• _What the task asks_: Set down, please, exactly the lines below that run from the line with "(* ===== verification/Spec.v ===== *)" to the line with "dispatch hook must receive.", both lines included.

• _Study material_:
+ + + + +

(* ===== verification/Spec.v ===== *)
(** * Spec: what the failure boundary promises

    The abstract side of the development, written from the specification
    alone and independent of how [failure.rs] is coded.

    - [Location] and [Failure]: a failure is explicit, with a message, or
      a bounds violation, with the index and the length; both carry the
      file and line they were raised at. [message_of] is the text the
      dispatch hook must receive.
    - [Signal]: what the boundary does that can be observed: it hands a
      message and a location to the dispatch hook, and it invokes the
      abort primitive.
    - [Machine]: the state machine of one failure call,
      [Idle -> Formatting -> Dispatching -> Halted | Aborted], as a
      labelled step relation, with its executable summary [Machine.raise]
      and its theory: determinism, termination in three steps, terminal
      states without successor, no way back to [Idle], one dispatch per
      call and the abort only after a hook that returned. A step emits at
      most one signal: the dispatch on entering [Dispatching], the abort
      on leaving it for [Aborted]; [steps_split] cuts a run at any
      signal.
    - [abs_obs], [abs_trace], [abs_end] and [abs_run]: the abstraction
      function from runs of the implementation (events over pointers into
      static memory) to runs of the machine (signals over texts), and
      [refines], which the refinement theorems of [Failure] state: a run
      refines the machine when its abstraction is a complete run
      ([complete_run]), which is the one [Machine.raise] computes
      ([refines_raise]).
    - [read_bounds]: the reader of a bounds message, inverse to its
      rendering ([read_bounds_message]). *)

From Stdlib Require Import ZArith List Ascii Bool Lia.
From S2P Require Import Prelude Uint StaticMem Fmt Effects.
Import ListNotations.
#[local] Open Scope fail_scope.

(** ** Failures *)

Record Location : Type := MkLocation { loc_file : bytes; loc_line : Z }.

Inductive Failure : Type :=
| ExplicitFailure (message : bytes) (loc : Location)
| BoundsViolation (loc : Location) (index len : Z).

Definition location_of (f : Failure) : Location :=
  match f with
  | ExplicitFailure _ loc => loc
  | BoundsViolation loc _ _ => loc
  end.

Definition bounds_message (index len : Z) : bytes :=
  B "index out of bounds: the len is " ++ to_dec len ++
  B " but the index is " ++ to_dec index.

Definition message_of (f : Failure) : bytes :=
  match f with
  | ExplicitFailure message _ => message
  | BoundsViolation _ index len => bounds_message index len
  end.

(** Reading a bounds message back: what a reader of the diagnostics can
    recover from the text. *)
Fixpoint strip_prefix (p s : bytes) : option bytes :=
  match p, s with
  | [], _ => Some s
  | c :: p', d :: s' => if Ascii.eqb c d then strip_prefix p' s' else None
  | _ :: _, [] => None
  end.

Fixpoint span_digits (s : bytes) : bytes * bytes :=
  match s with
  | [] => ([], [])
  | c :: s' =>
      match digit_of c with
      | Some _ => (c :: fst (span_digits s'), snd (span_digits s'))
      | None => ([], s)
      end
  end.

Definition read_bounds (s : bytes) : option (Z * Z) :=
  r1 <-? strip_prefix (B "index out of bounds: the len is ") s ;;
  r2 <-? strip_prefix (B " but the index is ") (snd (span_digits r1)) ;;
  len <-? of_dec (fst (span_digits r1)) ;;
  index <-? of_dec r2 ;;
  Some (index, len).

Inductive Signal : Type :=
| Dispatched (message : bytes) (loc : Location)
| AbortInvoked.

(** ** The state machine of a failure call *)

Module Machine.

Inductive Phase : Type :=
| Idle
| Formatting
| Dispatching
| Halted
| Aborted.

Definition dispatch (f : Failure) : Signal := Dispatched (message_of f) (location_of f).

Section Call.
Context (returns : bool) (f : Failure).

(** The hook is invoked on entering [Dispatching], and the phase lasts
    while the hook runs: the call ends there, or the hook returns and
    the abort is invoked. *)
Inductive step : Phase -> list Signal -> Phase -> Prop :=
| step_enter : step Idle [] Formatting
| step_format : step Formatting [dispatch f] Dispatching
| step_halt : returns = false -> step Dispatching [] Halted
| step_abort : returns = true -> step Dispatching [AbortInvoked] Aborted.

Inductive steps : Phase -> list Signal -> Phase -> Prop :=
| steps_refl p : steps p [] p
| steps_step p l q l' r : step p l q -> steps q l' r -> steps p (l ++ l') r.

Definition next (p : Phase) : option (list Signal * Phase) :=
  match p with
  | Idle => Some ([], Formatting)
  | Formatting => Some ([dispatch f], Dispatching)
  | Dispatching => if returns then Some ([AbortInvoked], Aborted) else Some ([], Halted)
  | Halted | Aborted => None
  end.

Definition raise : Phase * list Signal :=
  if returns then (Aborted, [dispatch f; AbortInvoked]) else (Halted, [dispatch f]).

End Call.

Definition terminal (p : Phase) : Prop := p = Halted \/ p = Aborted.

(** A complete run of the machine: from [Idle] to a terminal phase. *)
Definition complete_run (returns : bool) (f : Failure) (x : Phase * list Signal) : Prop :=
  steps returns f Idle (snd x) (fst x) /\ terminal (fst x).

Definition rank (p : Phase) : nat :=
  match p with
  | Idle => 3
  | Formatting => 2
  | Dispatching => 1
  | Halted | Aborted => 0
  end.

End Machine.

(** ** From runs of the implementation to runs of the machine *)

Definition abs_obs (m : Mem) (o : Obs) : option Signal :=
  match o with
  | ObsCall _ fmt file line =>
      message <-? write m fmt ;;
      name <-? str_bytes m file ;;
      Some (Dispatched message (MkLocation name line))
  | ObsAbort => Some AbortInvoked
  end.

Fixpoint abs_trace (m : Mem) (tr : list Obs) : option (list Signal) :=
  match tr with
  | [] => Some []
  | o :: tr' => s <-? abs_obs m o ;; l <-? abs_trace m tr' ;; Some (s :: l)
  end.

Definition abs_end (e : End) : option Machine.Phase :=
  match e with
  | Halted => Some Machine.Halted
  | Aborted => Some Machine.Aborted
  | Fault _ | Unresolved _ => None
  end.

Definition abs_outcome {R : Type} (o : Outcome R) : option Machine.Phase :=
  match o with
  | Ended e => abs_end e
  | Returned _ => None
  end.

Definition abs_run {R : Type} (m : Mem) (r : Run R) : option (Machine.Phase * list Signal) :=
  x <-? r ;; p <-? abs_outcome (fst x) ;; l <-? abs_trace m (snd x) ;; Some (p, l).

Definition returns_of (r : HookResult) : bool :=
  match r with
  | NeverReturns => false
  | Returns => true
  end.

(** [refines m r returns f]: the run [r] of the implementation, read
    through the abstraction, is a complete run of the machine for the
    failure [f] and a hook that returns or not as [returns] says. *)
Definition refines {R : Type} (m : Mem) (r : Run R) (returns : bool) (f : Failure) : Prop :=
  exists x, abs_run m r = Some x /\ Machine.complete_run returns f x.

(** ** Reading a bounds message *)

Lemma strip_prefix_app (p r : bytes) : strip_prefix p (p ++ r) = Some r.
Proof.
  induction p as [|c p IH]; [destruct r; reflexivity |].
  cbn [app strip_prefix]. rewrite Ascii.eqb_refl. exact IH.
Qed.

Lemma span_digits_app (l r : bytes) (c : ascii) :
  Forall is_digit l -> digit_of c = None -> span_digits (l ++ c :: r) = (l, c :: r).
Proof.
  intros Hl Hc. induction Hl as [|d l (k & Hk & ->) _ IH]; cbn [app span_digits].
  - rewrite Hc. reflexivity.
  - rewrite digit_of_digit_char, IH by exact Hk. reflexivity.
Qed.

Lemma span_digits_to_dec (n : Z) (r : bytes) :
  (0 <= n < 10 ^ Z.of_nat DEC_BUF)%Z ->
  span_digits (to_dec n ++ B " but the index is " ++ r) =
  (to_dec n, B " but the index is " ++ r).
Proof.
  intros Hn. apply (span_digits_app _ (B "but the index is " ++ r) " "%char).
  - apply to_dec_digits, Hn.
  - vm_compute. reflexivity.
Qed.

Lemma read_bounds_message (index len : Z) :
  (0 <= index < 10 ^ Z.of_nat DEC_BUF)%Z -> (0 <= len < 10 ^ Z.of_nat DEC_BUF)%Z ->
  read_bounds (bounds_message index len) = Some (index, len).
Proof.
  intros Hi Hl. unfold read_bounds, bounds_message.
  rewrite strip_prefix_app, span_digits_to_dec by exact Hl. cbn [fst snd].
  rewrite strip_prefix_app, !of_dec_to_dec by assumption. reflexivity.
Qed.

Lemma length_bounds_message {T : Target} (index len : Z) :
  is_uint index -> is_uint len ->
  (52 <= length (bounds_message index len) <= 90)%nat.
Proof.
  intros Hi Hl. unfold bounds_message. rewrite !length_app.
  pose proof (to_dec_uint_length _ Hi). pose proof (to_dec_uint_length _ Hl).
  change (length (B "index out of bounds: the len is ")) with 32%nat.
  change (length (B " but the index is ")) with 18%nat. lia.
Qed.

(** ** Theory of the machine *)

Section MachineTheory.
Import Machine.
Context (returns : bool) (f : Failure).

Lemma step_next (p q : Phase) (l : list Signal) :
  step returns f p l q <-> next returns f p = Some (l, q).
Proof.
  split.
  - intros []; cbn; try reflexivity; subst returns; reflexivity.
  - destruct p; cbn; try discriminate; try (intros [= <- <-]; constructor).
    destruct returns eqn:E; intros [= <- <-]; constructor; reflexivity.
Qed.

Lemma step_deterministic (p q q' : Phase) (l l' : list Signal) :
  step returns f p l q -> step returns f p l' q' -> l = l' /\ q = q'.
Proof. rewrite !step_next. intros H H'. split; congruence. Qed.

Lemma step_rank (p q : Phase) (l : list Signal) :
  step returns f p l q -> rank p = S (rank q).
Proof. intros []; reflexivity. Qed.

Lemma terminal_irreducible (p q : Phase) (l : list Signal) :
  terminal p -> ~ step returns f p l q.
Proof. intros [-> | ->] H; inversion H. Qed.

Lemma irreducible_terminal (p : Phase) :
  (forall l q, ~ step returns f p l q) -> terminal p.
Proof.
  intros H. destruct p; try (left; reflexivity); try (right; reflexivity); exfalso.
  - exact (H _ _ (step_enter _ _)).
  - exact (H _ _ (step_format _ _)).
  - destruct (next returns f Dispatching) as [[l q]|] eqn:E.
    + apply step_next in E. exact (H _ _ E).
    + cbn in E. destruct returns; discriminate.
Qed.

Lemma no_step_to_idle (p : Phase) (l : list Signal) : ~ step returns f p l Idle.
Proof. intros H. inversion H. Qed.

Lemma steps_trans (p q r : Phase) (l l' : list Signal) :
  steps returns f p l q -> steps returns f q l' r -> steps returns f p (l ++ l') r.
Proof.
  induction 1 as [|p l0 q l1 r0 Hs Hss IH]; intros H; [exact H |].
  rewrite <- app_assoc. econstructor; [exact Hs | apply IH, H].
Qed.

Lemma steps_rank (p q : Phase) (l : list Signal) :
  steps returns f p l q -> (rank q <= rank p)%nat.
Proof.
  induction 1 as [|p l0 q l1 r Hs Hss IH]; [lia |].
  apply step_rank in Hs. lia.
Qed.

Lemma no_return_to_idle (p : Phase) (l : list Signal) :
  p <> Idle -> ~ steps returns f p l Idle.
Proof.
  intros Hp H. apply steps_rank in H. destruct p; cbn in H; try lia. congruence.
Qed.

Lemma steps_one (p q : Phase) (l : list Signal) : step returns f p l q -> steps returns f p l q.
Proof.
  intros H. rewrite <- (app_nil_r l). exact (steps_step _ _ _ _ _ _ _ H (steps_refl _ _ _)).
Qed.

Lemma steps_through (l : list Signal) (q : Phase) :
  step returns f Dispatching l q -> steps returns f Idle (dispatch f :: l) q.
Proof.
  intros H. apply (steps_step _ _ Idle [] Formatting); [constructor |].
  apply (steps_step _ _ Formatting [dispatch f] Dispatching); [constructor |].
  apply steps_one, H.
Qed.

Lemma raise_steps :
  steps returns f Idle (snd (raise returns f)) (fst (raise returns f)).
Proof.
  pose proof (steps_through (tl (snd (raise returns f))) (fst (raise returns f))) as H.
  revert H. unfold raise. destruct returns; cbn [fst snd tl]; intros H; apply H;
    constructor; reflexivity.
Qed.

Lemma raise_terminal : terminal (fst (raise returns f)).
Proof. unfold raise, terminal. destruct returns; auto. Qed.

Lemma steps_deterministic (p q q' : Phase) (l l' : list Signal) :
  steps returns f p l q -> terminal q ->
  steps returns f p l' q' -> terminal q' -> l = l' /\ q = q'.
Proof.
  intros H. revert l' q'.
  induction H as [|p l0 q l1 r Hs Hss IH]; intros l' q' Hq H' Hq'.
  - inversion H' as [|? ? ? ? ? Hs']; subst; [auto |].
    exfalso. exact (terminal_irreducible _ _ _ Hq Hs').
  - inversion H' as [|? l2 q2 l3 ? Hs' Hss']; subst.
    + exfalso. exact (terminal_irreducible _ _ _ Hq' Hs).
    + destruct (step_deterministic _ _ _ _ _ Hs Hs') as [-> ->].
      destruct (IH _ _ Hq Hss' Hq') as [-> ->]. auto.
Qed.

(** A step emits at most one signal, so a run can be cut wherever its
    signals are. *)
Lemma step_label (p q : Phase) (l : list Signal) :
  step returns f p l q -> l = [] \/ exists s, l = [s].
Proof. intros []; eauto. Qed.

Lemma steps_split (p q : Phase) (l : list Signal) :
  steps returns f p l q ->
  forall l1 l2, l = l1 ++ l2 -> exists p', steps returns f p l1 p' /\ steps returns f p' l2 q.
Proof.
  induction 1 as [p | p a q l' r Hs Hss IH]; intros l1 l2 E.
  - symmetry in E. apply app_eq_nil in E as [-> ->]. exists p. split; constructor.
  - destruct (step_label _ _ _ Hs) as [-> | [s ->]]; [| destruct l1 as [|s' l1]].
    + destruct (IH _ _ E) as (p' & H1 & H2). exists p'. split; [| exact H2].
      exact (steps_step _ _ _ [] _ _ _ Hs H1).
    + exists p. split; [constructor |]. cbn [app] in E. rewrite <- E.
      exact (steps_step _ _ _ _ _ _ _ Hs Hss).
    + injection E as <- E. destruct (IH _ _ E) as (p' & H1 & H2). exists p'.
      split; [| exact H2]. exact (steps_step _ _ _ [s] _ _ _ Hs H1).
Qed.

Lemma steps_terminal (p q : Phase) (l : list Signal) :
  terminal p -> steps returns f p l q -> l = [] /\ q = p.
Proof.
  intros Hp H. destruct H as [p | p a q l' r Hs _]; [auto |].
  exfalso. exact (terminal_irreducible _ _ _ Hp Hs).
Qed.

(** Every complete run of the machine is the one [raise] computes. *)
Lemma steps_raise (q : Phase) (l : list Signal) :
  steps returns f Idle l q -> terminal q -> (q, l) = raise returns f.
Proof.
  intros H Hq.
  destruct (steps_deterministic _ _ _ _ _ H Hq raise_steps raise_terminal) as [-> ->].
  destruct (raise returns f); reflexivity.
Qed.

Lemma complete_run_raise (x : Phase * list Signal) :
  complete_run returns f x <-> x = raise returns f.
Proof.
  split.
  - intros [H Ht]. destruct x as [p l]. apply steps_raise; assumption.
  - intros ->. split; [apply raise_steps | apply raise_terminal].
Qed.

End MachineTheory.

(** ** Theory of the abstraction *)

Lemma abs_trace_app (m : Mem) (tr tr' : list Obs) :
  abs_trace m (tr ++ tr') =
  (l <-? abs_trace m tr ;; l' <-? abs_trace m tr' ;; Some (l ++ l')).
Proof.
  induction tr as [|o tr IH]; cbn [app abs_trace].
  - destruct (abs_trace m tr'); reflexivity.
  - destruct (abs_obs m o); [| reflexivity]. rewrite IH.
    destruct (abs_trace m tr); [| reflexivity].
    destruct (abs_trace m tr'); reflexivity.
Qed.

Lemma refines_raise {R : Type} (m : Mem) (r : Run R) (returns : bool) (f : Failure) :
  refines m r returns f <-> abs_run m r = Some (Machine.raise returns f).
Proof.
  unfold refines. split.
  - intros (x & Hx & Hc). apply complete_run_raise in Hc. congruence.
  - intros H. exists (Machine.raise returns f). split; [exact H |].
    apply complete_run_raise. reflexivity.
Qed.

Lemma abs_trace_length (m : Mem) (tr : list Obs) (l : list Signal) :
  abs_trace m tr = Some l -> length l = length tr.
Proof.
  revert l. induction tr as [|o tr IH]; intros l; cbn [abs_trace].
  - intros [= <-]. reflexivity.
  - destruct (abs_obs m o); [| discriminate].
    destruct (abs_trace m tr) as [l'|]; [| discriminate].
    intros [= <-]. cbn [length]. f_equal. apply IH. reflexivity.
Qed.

+ + + + +

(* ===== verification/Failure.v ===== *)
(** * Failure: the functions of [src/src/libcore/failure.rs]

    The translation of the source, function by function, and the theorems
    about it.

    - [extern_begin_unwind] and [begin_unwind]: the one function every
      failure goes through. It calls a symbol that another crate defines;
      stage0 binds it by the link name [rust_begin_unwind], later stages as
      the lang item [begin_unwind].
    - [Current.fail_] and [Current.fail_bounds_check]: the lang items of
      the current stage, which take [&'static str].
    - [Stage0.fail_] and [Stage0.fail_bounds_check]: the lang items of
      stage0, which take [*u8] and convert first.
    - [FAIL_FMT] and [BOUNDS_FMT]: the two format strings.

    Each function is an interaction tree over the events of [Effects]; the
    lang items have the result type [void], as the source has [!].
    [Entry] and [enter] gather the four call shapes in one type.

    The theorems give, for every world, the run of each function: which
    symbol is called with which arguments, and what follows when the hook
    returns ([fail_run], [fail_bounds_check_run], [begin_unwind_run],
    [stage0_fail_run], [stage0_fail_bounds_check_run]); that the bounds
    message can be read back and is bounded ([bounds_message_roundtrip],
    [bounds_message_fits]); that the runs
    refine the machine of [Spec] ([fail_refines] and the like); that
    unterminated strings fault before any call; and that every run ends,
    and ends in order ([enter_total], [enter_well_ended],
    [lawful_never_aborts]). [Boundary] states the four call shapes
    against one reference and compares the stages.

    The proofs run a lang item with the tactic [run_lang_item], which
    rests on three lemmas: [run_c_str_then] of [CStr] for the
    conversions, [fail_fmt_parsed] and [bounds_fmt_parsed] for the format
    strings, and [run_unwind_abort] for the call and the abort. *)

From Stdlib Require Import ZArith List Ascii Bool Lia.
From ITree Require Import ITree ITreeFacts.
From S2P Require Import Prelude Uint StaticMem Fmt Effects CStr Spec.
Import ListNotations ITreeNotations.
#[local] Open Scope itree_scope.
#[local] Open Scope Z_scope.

+ + + + +

• _Exercise response_:
(* ===== verification/Spec.v ===== *)
(** * Spec: what the failure boundary promises

    The abstract side of the development, written from the specification
    alone and independent of how [failure.rs] is coded.

    - [Location] and [Failure]: a failure is explicit, with a message, or
      a bounds violation, with the index and the length; both carry the
      file and line they were raised at. [message_of] is the text the
      dispatch hook must receive.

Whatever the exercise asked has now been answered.